Segment Start: Supplied records

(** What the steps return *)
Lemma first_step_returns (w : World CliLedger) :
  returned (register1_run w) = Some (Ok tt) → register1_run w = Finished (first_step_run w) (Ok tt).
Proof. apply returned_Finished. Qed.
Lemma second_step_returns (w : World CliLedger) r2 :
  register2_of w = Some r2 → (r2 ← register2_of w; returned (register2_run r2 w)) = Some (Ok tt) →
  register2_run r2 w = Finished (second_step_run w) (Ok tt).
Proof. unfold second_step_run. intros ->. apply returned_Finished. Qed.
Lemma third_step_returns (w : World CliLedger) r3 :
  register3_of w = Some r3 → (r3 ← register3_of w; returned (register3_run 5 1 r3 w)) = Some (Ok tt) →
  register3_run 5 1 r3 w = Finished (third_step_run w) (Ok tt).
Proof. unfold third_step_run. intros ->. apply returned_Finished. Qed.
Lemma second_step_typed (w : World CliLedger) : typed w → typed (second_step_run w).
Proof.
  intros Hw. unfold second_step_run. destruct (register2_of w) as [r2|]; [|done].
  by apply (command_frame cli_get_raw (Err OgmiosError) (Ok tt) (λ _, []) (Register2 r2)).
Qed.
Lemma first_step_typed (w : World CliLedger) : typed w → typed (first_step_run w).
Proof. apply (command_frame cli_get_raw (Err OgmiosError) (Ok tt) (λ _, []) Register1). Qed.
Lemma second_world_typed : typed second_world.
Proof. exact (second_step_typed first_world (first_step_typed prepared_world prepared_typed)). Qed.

Segment End: Supplied records

§ What to do: Everything in the listing must be written out again without any change.

§ The answer:
(** What the steps return *)
Lemma first_step_returns (w : World CliLedger) :
  returned (register1_run w) = Some (Ok tt) → register1_run w = Finished (first_step_run w) (Ok tt).
Proof. apply returned_Finished. Qed.
Lemma second_step_returns (w : World CliLedger) r2 :
  register2_of w = Some r2 → (r2 ← register2_of w; returned (register2_run r2 w)) = Some (Ok tt) →
  register2_run r2 w = Finished (second_step_run w) (Ok tt).
Proof. unfold second_step_run. intros ->. apply returned_Finished. Qed.
Lemma third_step_returns (w : World CliLedger) r3 :
  register3_of w = Some r3 → (r3 ← register3_of w; returned (register3_run 5 1 r3 w)) = Some (Ok tt) →
  register3_run 5 1 r3 w = Finished (third_step_run w) (Ok tt).
Proof. unfold third_step_run. intros ->. apply returned_Finished. Qed.
Lemma second_step_typed (w : World CliLedger) : typed w → typed (second_step_run w).
Proof.
  intros Hw. unfold second_step_run. destruct (register2_of w) as [r2|]; [|done].
  by apply (command_frame cli_get_raw (Err OgmiosError) (Ok tt) (λ _, []) (Register2 r2)).
Qed.
Lemma first_step_typed (w : World CliLedger) : typed w → typed (first_step_run w).
Proof. apply (command_frame cli_get_raw (Err OgmiosError) (Ok tt) (λ _, []) Register1). Qed.
Lemma second_world_typed : typed second_world.
Proof. exact (second_step_typed first_world (first_step_typed prepared_world prepared_typed)). Qed.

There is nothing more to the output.